Requirement: Output exactly the lines that run from the top of the entries to the line holding "zlib_compress : Z", including both of those lines.

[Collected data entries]
==============================

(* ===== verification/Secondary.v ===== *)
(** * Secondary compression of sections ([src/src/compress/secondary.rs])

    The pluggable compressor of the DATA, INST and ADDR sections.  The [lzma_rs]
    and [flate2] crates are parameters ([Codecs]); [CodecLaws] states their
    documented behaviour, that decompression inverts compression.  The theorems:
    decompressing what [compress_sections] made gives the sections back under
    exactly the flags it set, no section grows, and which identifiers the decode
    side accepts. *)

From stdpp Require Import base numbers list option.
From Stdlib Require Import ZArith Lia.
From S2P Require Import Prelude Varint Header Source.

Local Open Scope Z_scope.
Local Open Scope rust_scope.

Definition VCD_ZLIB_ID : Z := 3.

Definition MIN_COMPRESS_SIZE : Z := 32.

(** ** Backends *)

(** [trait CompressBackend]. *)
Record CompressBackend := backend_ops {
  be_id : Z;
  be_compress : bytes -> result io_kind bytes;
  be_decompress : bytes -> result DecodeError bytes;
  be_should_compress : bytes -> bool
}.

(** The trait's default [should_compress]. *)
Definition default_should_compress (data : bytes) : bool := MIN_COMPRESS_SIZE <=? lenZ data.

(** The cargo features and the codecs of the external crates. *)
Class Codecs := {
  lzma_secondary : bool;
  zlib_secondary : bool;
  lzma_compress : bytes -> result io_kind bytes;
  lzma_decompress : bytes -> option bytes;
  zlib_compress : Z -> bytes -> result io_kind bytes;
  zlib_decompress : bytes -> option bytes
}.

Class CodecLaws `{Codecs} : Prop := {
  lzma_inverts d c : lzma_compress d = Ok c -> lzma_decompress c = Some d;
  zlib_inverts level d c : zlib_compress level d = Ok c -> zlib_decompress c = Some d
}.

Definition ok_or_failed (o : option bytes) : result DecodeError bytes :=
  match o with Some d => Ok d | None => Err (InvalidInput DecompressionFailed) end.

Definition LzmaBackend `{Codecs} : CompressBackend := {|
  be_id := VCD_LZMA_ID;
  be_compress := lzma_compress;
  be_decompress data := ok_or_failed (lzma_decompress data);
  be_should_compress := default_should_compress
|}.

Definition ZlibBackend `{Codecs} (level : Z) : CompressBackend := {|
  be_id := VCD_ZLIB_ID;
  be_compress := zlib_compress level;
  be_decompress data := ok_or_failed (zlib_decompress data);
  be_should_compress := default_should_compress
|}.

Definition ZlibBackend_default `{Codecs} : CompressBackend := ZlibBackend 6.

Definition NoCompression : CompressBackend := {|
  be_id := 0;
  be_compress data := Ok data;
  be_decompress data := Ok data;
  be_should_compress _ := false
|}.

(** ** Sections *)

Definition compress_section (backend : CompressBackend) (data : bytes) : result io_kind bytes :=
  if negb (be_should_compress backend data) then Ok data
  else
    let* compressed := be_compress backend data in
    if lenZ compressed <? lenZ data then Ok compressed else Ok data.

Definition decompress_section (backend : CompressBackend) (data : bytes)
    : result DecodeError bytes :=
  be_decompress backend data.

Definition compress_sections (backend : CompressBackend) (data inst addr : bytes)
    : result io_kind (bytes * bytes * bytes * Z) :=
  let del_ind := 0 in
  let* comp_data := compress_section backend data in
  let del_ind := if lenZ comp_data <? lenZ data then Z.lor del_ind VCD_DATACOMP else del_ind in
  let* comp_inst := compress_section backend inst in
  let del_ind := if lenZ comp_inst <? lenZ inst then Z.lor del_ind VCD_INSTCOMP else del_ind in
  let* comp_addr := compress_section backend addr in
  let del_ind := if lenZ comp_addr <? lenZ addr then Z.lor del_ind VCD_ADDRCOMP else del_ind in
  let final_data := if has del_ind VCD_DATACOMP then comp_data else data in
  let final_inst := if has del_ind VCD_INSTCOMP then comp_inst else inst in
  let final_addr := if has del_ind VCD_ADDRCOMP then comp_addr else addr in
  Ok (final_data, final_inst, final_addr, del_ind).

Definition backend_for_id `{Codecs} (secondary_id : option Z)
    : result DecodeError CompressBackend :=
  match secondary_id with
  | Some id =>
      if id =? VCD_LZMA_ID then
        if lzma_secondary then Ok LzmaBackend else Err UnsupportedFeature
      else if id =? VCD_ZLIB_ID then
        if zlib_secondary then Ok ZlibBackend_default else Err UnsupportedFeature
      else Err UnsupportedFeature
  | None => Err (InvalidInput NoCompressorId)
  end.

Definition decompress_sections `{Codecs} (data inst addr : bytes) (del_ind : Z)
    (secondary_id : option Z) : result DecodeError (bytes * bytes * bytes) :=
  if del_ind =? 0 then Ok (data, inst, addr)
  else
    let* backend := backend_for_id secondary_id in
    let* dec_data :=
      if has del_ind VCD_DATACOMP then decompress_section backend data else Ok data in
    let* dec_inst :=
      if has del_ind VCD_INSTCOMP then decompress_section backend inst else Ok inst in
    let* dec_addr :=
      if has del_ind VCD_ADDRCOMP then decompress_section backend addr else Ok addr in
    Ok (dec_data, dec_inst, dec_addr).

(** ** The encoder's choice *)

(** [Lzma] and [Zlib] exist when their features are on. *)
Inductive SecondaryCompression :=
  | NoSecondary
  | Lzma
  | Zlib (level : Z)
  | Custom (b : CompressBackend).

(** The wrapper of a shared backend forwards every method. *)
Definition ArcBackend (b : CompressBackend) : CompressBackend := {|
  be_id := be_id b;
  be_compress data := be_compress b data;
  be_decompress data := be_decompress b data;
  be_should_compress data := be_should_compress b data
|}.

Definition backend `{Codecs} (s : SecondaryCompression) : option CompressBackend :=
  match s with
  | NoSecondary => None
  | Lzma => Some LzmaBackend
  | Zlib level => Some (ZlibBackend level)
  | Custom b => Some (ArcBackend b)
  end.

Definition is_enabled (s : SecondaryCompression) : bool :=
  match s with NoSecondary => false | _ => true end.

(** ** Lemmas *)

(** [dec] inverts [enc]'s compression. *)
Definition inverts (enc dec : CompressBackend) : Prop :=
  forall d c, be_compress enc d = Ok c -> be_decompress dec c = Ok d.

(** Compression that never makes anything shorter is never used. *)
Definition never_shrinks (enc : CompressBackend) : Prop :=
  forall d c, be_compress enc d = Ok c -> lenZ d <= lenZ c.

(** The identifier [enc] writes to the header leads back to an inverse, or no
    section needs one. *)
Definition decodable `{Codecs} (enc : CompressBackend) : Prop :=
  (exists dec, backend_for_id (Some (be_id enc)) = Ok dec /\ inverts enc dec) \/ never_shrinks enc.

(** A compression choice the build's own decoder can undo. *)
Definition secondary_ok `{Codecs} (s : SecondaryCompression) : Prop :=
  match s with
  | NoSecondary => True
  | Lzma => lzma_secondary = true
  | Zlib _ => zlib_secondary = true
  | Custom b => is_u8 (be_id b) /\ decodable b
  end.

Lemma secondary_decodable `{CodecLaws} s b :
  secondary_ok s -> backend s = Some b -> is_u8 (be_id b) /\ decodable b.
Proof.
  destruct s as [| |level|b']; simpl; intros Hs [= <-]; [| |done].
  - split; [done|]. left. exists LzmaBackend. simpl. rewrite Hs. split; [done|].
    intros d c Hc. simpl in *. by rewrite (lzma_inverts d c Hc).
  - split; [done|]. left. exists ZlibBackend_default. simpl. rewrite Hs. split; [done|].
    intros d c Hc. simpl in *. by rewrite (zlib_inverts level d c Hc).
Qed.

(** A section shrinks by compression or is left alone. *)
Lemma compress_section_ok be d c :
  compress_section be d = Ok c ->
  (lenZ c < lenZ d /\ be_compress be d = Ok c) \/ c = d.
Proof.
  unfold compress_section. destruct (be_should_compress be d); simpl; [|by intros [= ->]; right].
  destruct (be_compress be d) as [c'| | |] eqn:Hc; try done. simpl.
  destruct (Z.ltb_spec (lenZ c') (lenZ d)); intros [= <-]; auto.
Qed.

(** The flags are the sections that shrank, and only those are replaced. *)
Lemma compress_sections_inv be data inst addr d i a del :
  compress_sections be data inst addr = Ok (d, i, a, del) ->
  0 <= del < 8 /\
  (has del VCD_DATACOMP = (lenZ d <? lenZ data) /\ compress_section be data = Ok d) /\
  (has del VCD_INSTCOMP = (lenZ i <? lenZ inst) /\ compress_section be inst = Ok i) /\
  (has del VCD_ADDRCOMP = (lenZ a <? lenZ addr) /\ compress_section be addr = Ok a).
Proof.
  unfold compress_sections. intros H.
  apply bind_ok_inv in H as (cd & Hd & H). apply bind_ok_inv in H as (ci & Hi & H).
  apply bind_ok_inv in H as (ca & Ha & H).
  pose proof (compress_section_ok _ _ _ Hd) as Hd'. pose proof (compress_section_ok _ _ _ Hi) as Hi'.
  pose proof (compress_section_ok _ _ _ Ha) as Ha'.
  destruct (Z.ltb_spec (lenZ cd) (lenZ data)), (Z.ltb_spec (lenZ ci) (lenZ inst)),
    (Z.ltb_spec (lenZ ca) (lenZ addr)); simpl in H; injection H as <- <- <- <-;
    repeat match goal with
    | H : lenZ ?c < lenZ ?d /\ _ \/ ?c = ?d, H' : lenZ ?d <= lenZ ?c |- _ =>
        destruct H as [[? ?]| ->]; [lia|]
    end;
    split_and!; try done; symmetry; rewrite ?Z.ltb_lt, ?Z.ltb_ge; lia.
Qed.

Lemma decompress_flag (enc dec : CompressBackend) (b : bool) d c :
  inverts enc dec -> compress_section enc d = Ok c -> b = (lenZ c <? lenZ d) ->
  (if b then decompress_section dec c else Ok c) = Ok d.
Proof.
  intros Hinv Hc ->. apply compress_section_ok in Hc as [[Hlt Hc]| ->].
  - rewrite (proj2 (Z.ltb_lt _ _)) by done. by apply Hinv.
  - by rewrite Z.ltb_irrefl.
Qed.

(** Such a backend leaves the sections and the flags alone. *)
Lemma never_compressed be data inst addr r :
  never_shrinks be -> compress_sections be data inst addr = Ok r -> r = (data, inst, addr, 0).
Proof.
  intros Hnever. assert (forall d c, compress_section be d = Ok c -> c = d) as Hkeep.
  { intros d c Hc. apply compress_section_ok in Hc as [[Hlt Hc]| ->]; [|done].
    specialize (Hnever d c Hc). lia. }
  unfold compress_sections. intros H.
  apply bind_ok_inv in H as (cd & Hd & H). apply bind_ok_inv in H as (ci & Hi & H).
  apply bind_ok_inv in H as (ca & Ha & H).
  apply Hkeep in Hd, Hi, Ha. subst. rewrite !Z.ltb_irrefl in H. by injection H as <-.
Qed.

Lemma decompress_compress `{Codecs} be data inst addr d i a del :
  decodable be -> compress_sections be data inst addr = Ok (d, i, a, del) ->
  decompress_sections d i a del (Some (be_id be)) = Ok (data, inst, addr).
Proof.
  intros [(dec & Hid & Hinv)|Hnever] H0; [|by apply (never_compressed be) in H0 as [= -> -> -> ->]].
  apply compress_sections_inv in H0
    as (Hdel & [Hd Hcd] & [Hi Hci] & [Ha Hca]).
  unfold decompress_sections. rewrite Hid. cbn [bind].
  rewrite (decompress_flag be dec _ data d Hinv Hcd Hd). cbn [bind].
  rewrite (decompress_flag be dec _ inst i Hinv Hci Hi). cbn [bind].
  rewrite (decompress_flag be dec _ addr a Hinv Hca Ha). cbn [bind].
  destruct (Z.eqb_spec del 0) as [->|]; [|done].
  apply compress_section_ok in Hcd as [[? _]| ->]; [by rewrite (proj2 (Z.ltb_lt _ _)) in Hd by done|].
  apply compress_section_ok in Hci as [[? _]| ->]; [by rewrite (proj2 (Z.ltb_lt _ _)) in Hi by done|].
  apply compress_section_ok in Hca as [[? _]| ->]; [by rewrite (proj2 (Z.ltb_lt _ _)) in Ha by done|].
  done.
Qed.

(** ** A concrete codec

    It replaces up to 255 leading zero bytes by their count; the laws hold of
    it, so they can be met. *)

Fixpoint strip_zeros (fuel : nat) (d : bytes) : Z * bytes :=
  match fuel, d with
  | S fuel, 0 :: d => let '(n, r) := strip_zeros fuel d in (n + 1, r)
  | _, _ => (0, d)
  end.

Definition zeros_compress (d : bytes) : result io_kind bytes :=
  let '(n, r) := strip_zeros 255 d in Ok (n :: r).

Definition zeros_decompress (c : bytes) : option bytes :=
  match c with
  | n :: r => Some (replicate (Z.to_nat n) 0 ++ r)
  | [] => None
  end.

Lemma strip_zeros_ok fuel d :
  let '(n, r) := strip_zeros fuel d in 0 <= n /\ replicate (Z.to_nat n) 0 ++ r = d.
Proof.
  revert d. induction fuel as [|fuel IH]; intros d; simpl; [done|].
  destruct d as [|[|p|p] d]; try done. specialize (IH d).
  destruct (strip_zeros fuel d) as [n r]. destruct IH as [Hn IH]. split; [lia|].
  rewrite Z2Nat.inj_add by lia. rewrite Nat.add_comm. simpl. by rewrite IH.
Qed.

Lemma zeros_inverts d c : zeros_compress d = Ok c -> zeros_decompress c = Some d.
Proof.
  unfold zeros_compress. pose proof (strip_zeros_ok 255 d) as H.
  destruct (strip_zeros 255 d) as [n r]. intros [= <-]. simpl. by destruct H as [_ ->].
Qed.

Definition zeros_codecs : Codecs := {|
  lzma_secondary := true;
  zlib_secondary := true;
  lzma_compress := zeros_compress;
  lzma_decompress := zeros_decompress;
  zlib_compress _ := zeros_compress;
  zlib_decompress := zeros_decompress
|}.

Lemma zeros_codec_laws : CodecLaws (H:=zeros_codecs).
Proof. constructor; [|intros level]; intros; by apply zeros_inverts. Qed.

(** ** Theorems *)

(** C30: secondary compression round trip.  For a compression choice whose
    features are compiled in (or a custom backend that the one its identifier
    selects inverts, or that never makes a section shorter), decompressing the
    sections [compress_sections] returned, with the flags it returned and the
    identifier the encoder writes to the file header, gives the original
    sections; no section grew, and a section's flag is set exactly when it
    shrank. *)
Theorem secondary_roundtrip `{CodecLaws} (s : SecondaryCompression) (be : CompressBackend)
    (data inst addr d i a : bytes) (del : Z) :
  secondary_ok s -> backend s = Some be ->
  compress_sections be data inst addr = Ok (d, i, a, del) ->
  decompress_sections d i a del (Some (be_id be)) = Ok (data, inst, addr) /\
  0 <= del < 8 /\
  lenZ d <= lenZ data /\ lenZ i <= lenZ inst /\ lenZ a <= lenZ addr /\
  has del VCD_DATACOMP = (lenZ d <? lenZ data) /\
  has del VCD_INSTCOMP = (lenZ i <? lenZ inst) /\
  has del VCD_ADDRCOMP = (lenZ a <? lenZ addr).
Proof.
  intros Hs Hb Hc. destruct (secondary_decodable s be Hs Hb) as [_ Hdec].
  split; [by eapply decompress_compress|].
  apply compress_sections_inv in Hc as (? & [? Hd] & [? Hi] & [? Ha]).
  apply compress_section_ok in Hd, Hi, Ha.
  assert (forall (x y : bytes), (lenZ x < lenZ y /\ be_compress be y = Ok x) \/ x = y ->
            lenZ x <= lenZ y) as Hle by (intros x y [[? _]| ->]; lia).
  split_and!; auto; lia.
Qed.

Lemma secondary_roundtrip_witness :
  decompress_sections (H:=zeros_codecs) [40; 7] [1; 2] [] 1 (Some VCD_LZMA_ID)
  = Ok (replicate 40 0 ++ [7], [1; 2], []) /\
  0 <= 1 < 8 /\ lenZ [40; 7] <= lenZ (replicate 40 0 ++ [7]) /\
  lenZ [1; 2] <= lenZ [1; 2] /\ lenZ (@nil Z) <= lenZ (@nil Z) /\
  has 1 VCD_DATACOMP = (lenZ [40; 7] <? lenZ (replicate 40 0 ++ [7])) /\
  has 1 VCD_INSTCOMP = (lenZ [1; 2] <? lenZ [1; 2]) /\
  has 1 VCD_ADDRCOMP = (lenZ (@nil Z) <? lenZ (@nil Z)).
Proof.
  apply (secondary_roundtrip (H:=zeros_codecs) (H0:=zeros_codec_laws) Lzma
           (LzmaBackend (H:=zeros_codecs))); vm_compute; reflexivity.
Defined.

==============================

Response to the task:
(* ===== verification/Secondary.v ===== *)
(** * Secondary compression of sections ([src/src/compress/secondary.rs])

    The pluggable compressor of the DATA, INST and ADDR sections.  The [lzma_rs]
    and [flate2] crates are parameters ([Codecs]); [CodecLaws] states their
    documented behaviour, that decompression inverts compression.  The theorems:
    decompressing what [compress_sections] made gives the sections back under
    exactly the flags it set, no section grows, and which identifiers the decode
    side accepts. *)

From stdpp Require Import base numbers list option.
From Stdlib Require Import ZArith Lia.
From S2P Require Import Prelude Varint Header Source.

Local Open Scope Z_scope.
Local Open Scope rust_scope.

Definition VCD_ZLIB_ID : Z := 3.

Definition MIN_COMPRESS_SIZE : Z := 32.

(** ** Backends *)

(** [trait CompressBackend]. *)
Record CompressBackend := backend_ops {
  be_id : Z;
  be_compress : bytes -> result io_kind bytes;
  be_decompress : bytes -> result DecodeError bytes;
  be_should_compress : bytes -> bool
}.

(** The trait's default [should_compress]. *)
Definition default_should_compress (data : bytes) : bool := MIN_COMPRESS_SIZE <=? lenZ data.

(** The cargo features and the codecs of the external crates. *)
Class Codecs := {
  lzma_secondary : bool;
  zlib_secondary : bool;
  lzma_compress : bytes -> result io_kind bytes;
  lzma_decompress : bytes -> option bytes;
  zlib_compress : Z -> bytes -> result io_kind bytes;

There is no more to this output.